Then several properties and methods are chained with the following plot as a result: 

In [None]:
with mpak.set_smpl(2020,2100):
    mpak['PAKNYGDPMKTPKN'].difpctlevel.mul100.rename().plot(colrow=1,
                title='Difference to baseline in percent',top=0.8);

But first some basic information


### model['#ENDO'] 

Use '#ENDO' to access all endogenous variables in your model instance. 

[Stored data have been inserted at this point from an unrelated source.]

Lemma waitlisted_queued_cancelBooking (now : Z) (id : string) (s : CBS.t) :
  Inv s → waitlisted_queued s →
  waitlisted_queued (CBS.cancelBooking now id s).2.
Proof.
  intros I W. rewrite cancelBooking_unfold.
  destruct (CBS.bookings s !! id) as [b|] eqn:Hb; [|done].
  destruct (decide (Booking.status b = CANCELED)); [done|].
  cbv zeta.
  destruct (CBS.conferences s !! Booking.conferenceName b) as [c|] eqn:Hc; [|done].
  destruct (Conference.hasStarted now c); [done|].
  destruct (Booking.status b) eqn:Hst; [| |done].
  - destruct (CBS.processWaitlist now _ _) as [r1 s1] eqn:Hp.
    apply processWaitlist_queued in Hp; [|done].
    destruct r1 as [e|[]]; [done|]. by apply commit_cancel_queued.
  - unfold commit_cancel. simpl. rewrite Hb.
    destruct (inv_booking s I _ _ Hb) as [_ (u & -> & _)]. simpl.
    intros x bx. simpl. rewrite lookup_insert.
    destruct (decide (id = x)) as [<-|Hne].
    + by intros [= <-].
    + intros Hbx Hsx.
      change (x ∈ CBS.waitlist_of
                (CBS.set_waitlists
                   (<[Booking.conferenceName b :=
                        filter (λ currentId, currentId ≠ id)
                          (CBS.waitlist_of s (Booking.conferenceName b))]>
                      (CBS.waitlists s)) s)
                (Booking.conferenceName bx)).
      rewrite waitlist_of_assign.
      pose proof (W x bx Hbx Hsx) as Hx.
      destruct (decide (Booking.conferenceName b = Booking.conferenceName bx))
        as [Heq|]; [|done].
      rewrite <- Heq in Hx. apply list_elem_of_filter. split; [congruence|done].
Qed.

Lemma waitlisted_queued_confirmWaitlistedBooking (now : Z) (id : string) (s : CBS.t) :
  Inv s → waitlisted_queued s →
  waitlisted_queued (CBS.confirmWaitlistedBooking now id s).2.
Proof.
  intros I W. rewrite confirmWaitlistedBooking_unfold.
  destruct (CBS.bookings s !! id) as [b|] eqn:Hb; [|done].
  destruct (decide (Booking.status b ≠ WAITLISTED)) as [|Hst]; [done|].
  apply dec_stable in Hst. cbv zeta.
  destruct (CBS.conferences s !! Booking.conferenceName b) as [c|] eqn:Hc; [|done].
  destruct (Conference.hasStarted now c).
  { destruct (CBS.cancelAllWaitlistedBookings _ s) as [r1 s1] eqn:Hca.
    apply cancelAllWaitlistedBookings_queued in Hca; [| apply I |done].
    by destruct r1 as [e|[]]. }
  destruct (now >? time (Booking.confirmationDeadline b)).
  { set (sA := CBS.set_waitlists _ s).
    assert (WA : waitlisted_queued sA).
    { intros x bx Hbx Hsx. unfold sA. rewrite waitlist_of_assign.
      pose proof (W x bx Hbx Hsx) as Hx.
      destruct (decide (Booking.conferenceName b = Booking.conferenceName bx))
        as [Heq|]; [|done].
      rewrite <- Heq in Hx. apply elem_of_app.
      destruct (decide (x = id)) as [->|Hne].
      - right. rewrite bool_decide_eq_true_2 by done. by left.
      - left. by apply list_elem_of_filter. }
    destruct (Conference.hasSlotAvailable c); [|done].
    destruct (CBS.processWaitlist now _ sA) as [r1 s1] eqn:Hp.
    apply processWaitlist_queued in Hp; [|done]. by destruct r1 as [e|[]]. }
  destruct (CBS.hasConflictingBooking _ c s) as [e|[]] eqn:Hconf; [done|done|].
  destruct (Conference.availableSlots c >? 0) eqn:Hav; [|done].
  set (c' := Conference.set_availableSlots _ c).
  set (sA := CBS.set_conferences _ s).
  set (sB := CBS.set_waitlists _ sA).
  set (sC := CBS.set_bookings _ sB).
  assert (WC : waitlisted_queued sC).
  { intros x bx. unfold sC. simpl. rewrite lookup_insert.
    destruct (decide (id = x)) as [<-|Hne]; [by intros [= <-]|].
    intros Hbx Hsx. pose proof (W x bx Hbx Hsx) as Hx.
    unfold CBS.waitlist_of. simpl. rewrite lookup_insert.
    destruct (decide (Booking.conferenceName b = Booking.conferenceName bx))
      as [Heq|]; [|exact Hx].
    rewrite <- Heq in Hx. simpl. apply list_elem_of_filter.
    split; [congruence|done]. }
  pose proof (Inv_promote id b c s I Hb Hst Hc Hconf Hav) as IC.
  destruct (CBS.removeFromOverlappingWaitlists _ c' sC) as [r1 s1] eqn:Hrm.
  apply removeFromOverlappingWaitlists_queued in Hrm; [| apply IC |done].
  by destruct r1 as [e|[]].
Qed.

For the sake of space, the result is saved in the variable 'allendo' and not printed. 

In [None]:
allendo = mpak['#ENDO']
allendo.show

### Access values in .lastdf and .basedf

To limit the output printed, we set the time frame to 2020 to 2023. 

In [None]:
mpak.smpl(2020,2023);

To access the values of 'PAKNYGDPMKTPKN' and 'PAKNECONPRVTKN' from the latest simulation:
<span style='color:Blue'> this is correct, right? </span>

In [None]:
mpak['PAKNYGDPMKTPKN PAKNECONPRVTKN'] 

To access the values of 'PAKNYGDPMKTPKN' and 'PAKNECONPRVTKN' from the base dataframe, specify .base

In [None]:
mpak['PAKNYGDPMKTPKN PAKNECONPRVTKN'].base 


### .df  Pandas dataframe 

If you need the data to calculate on use the .df


In [None]:
mpak['PAKNYGDPMKTPKN PAKNECONPRVTKN'].df


### .show  as a html table with tooltips 

If you want the variable descriptions use this 


In [None]:
mpak['PAKNYGDPMKTPKN PAKNECONPRVTKN'].show

### .names Variable names

If you select variables using wildcards, then you can access the names that correspond to your query.



In [None]:
mpak['PAKNYGDP??????'].names

### .frml The formulas 

Use .frml to access all the equations for the endogenous variables.  

In [None]:
mpak['PAKNYGDPMKTPKN PAKNECONPRVTKN'].frml

### .rename() Rename variables to descriptions

Use .rename() to assign variable descriptions as variable names. 

Handy when plotting! 

In [None]:
mpak['PAKNYGDPMKTPKN PAKNECONPRVTKN'].rename()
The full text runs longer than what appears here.